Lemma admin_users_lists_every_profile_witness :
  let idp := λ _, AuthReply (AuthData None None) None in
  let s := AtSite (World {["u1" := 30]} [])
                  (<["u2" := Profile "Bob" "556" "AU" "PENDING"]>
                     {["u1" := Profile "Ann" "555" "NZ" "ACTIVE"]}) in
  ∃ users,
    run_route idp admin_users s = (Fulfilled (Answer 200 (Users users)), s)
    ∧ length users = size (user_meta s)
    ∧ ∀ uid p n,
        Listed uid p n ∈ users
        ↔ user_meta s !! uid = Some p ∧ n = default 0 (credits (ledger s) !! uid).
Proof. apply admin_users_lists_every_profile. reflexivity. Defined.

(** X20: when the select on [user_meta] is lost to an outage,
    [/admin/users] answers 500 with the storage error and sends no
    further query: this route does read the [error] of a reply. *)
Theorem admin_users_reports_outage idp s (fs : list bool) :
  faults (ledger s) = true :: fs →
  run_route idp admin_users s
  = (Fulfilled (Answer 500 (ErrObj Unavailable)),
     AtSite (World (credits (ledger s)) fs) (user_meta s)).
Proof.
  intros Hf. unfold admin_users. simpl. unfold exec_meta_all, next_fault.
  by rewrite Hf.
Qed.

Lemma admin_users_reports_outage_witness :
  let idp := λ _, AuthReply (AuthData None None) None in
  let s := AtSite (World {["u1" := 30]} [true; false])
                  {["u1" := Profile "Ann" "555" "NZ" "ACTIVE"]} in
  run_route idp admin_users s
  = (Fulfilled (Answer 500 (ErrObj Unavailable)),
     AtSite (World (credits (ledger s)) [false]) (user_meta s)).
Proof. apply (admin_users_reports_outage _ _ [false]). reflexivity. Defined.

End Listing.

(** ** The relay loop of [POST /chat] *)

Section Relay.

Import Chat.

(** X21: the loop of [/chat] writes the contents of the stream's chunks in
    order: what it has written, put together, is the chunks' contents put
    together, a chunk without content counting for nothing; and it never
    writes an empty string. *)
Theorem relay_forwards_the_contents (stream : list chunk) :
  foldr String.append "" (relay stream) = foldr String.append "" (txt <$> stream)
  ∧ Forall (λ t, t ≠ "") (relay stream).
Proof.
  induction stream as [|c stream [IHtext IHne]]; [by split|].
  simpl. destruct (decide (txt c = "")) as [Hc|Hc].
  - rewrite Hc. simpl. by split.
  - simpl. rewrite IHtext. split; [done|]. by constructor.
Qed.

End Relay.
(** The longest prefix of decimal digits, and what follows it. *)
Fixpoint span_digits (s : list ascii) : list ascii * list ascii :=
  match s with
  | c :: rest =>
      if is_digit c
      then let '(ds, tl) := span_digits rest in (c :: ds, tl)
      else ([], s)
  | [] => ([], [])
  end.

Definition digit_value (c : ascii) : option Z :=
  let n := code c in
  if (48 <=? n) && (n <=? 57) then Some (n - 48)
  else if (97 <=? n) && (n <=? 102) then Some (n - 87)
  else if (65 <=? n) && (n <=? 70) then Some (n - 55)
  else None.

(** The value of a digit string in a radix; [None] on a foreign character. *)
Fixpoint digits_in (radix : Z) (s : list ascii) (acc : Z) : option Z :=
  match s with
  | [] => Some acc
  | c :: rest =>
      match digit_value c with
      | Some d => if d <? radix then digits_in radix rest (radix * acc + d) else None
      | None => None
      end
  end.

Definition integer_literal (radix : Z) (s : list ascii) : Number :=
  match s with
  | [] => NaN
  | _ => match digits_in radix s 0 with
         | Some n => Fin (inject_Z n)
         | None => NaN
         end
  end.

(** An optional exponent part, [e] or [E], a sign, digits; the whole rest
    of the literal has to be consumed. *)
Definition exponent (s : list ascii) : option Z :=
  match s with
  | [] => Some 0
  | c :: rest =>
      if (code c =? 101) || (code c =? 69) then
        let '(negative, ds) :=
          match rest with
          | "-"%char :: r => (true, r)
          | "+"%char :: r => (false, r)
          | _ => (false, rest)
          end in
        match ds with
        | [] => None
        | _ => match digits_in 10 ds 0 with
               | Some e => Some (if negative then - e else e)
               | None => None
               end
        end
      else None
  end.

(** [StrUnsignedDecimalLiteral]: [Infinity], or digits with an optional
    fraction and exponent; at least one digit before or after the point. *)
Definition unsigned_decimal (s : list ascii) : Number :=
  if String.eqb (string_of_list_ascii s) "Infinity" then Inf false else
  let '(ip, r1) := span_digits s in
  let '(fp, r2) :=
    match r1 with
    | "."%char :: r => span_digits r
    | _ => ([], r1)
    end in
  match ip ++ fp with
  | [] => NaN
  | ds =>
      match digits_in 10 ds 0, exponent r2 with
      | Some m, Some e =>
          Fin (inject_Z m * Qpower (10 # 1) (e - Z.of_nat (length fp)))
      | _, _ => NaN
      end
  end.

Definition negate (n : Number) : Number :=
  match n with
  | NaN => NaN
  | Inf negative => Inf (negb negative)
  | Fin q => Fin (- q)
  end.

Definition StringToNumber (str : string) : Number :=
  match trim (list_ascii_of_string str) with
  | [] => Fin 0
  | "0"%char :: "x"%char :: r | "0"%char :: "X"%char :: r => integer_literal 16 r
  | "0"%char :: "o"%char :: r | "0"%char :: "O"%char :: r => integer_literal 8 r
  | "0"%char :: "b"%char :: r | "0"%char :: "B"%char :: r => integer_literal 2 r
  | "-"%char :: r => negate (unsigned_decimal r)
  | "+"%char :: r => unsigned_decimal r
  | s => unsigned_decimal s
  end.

——————————

» **Exercise goal**
Scan the records above for the word "code". Show each line in which it appears.

» **Solution to this problem**
  let n := code c in
      if (code c =? 101) || (code c =? 69) then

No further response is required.